Start of Recorded information
(** * libkefir: the TC flower rule parser

    A shallow embedding of [src/libkefir_parse_tc.c] over the data model of
    [src/libkefir_internals.h], and the properties of the rule parser
    [tcflower_parse_rule] established on it.

    Conventions of the embedding:
    - the token cursor ([argv], [argc]) is embedded twice.  The first
      embedding takes the cursor for the list of the tokens that remain, and
      [argc] for its length: it is the parser on arrays whose size fits the
      [unsigned int] that [argc] is.  The second one, in module [U32], keeps
      [argv] and the 32-bit [argc] apart, as the code does: [argc = rule_size]
      keeps the size modulo 2^32, and [NEXT_ARG] decrements modulo 2^32.  The
      two agree on arrays of fewer than 2^32 tokens ([u32_parse_rule_agree]),
      and on any array the second runs the first on the tokens that the
      counter accounts for ([u32_parse_rule_unfold]).  A read or a step past
      the last token, which the C code would perform outside the array, is
      the error [CursorOverrun];
    - a C function returning [0] / [-1] (or a pointer / [NULL]) returns
      [Ok] / [Err], the error naming the [err_fail] message that was emitted;
    - the value codec of [libkefir_parse.h] and the allocator are not part of
      the two source files: they are parameters of the development. *)

From Stdlib Require Import ZArith String Ascii.
From stdpp Require Import base list strings.
From Equations Require Import Equations.

Local Open Scope string_scope.
Local Open Scope list_scope.

(** ** Data model ([libkefir_internals.h]) *)

Definition KEFIR_MAX_MATCH_PER_RULE : nat := 5.

Inductive enum_comp_operator :=
| OPER_EQUAL
| OPER_LT
| OPER_LEQ
| OPER_GT
| OPER_GEQ.

Inductive enum_action_code :=
| ACTION_CODE_DROP
| ACTION_CODE_PASS.

Inductive enum_match_type :=
| KEFIR_MATCH_TYPE_UNSPEC
| KEFIR_MATCH_TYPE_ETHER_SRC
| KEFIR_MATCH_TYPE_ETHER_DST
| KEFIR_MATCH_TYPE_ETHER_ANY
| KEFIR_MATCH_TYPE_ETHER_PROTO
| KEFIR_MATCH_TYPE_IP_4_SRC
| KEFIR_MATCH_TYPE_IP_4_DST
| KEFIR_MATCH_TYPE_IP_4_ANY
| KEFIR_MATCH_TYPE_IP_4_TOS
| KEFIR_MATCH_TYPE_IP_4_TTL
| KEFIR_MATCH_TYPE_IP_4_FLAGS
| KEFIR_MATCH_TYPE_IP_4_L4PROTO
| KEFIR_MATCH_TYPE_IP_4_L4DATA
| KEFIR_MATCH_TYPE_IP_4_L4PORT_SRC
| KEFIR_MATCH_TYPE_IP_4_L4PORT_DST
| KEFIR_MATCH_TYPE_IP_4_L4PORT_ANY
| KEFIR_MATCH_TYPE_IP_4_SPI
| KEFIR_MATCH_TYPE_IP_4_TCP_FLAGS
| KEFIR_MATCH_TYPE_IP_6_SRC
| KEFIR_MATCH_TYPE_IP_6_DST
| KEFIR_MATCH_TYPE_IP_6_ANY
| KEFIR_MATCH_TYPE_IP_6_TOS
| KEFIR_MATCH_TYPE_IP_6_TTL
| KEFIR_MATCH_TYPE_IP_6_FLAGS
| KEFIR_MATCH_TYPE_IP_6_L4PROTO
| KEFIR_MATCH_TYPE_IP_6_L4DATA
| KEFIR_MATCH_TYPE_IP_6_L4PORT_SRC
| KEFIR_MATCH_TYPE_IP_6_L4PORT_DST
| KEFIR_MATCH_TYPE_IP_6_L4PORT_ANY
| KEFIR_MATCH_TYPE_IP_6_SPI
| KEFIR_MATCH_TYPE_IP_6_TCP_FLAGS
| KEFIR_MATCH_TYPE_IP_ANY_SRC
| KEFIR_MATCH_TYPE_IP_ANY_DST
| KEFIR_MATCH_TYPE_IP_ANY_ANY
| KEFIR_MATCH_TYPE_IP_ANY_TOS
| KEFIR_MATCH_TYPE_IP_ANY_TTL
| KEFIR_MATCH_TYPE_IP_ANY_FLAGS
| KEFIR_MATCH_TYPE_IP_ANY_L4PROTO
| KEFIR_MATCH_TYPE_IP_ANY_L4DATA
| KEFIR_MATCH_TYPE_IP_ANY_L4PORT_SRC
| KEFIR_MATCH_TYPE_IP_ANY_L4PORT_DST
| KEFIR_MATCH_TYPE_IP_ANY_L4PORT_ANY
| KEFIR_MATCH_TYPE_IP_ANY_SPI
| KEFIR_MATCH_TYPE_IP_ANY_TCP_FLAGS
| KEFIR_MATCH_TYPE_VLAN_ID
| KEFIR_MATCH_TYPE_VLAN_PRIO
| KEFIR_MATCH_TYPE_VLAN_ETHERTYPE
| KEFIR_MATCH_TYPE_CVLAN_ID
| KEFIR_MATCH_TYPE_CVLAN_PRIO
| KEFIR_MATCH_TYPE_CVLAN_ETHERTYPE
| KEFIR_MATCH_TYPE_MPLS_LABEL
| KEFIR_MATCH_TYPE_MPLS_TC
| KEFIR_MATCH_TYPE_MPLS_BOS
| KEFIR_MATCH_TYPE_MPLS_TTL
| KEFIR_MATCH_TYPE_ICMP_TYPE
| KEFIR_MATCH_TYPE_ICMP_CODE
| KEFIR_MATCH_TYPE_ARP_TIP
| KEFIR_MATCH_TYPE_ARP_SIP
| KEFIR_MATCH_TYPE_ARP_OP
| KEFIR_MATCH_TYPE_ARP_THA
| KEFIR_MATCH_TYPE_ARP_SHA
| KEFIR_MATCH_TYPE_ENC_KEY_ID
| KEFIR_MATCH_TYPE_ENC_DST_ID
| KEFIR_MATCH_TYPE_ENC_SRC_ID
| KEFIR_MATCH_TYPE_ENC_DST_PORT
| KEFIR_MATCH_TYPE_ENC_TOS
| KEFIR_MATCH_TYPE_ENC_TTL
| KEFIR_MATCH_TYPE_GENEVE_OPTIONS.

Inductive enum_value_format :=
| KEFIR_VAL_FMT_BIT
| KEFIR_VAL_FMT_UINT3
| KEFIR_VAL_FMT_UINT6
| KEFIR_VAL_FMT_UINT8
| KEFIR_VAL_FMT_UINT12
| KEFIR_VAL_FMT_UINT16
| KEFIR_VAL_FMT_UINT20
| KEFIR_VAL_FMT_UINT32
| KEFIR_VAL_FMT_MAC_ADDR
| KEFIR_VAL_FMT_IPV4_ADDR
| KEFIR_VAL_FMT_IPV6_ADDR.

(** The parser spells a few enumerators with the [KEFIR_] prefix and the
    service-VLAN kinds as [SVLAN]; they are the enumerators above. *)
Definition KEFIR_OPER_EQUAL := OPER_EQUAL.
Definition KEFIR_ACTION_CODE_DROP := ACTION_CODE_DROP.
Definition KEFIR_ACTION_CODE_PASS := ACTION_CODE_PASS.
Definition KEFIR_MATCH_TYPE_SVLAN_ID := KEFIR_MATCH_TYPE_VLAN_ID.
Definition KEFIR_MATCH_TYPE_SVLAN_PRIO := KEFIR_MATCH_TYPE_VLAN_PRIO.
Definition KEFIR_MATCH_TYPE_SVLAN_ETHERTYPE := KEFIR_MATCH_TYPE_VLAN_ETHERTYPE.

(** The anonymous union of [struct kefir_value]: one constructor per member,
    holding what was stored through that member.  Addresses are the bytes in
    memory order (the parser hands [ipv4.s_addr] and [ipv6.__in6_u.__u6_addr32]
    to the codec as plain output pointers); zero-initialised storage is
    [data_raw] with sixteen zero bytes. *)
Inductive kefir_value_data :=
| data_eth (ether_addr_octet : list Z)
| data_ipv6 (s6_addr : list Z)
| data_ipv4 (s_addr : list Z)
| data_u32 (u32 : Z)
| data_u16 (u16 : Z)
| data_u8 (u8 : Z)
| data_raw (raw : list Z).

Record kefir_value := {
  data : kefir_value_data;
  format : enum_value_format;
}.

Record kefir_match := {
  match_type : enum_match_type;
  comp_operator : enum_comp_operator;
  value : kefir_value;
  max_value : list Z;
  mask : list Z;
  flags : Z;
}.

Record kefir_rule := {
  matches : list kefir_match;
  action : enum_action_code;
}.

(** [{0}]: every byte of the object is zero, so every enumeration field holds
    its first enumerator. *)
Definition zero_bytes (n : nat) : list Z := replicate n 0%Z.

Definition zero_value : kefir_value :=
  {| data := data_raw (zero_bytes 16); format := KEFIR_VAL_FMT_BIT |}.

Definition zero_match : kefir_match :=
  {| match_type := KEFIR_MATCH_TYPE_UNSPEC;
     comp_operator := OPER_EQUAL;
     value := zero_value;
     max_value := zero_bytes 16;
     mask := zero_bytes 16;
     flags := 0 |}.

#[global] Instance kefir_match_inhabited : Inhabited kefir_match :=
  populate zero_match.

#[global] Instance enum_match_type_eq_dec : EqDecision enum_match_type.
Proof. solve_decision. Defined.

#[global] Instance enum_action_code_eq_dec : EqDecision enum_action_code.
Proof. solve_decision. Defined.

(** Field assignments [match->f = x].  The parser names the union members
    directly under [value] ([match->value.u16]); they are the members of
    [value.data], and [value.format] is not written. *)
Definition set_match_type (t : enum_match_type) (m : kefir_match) : kefir_match :=
  {| match_type := t; comp_operator := comp_operator m; value := value m;
     max_value := max_value m; mask := mask m; flags := flags m |}.

Definition set_comp_operator (o : enum_comp_operator) (m : kefir_match) : kefir_match :=
  {| match_type := match_type m; comp_operator := o; value := value m;
     max_value := max_value m; mask := mask m; flags := flags m |}.

Definition set_value_data (d : kefir_value_data) (m : kefir_match) : kefir_match :=
  {| match_type := match_type m; comp_operator := comp_operator m;
     value := {| data := d; format := format (value m) |};
     max_value := max_value m; mask := mask m; flags := flags m |}.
End of Recorded information
[Prompt]: In the listing above, count each line that holds the string "Import". Give the number only.

[Exercise answer]: 3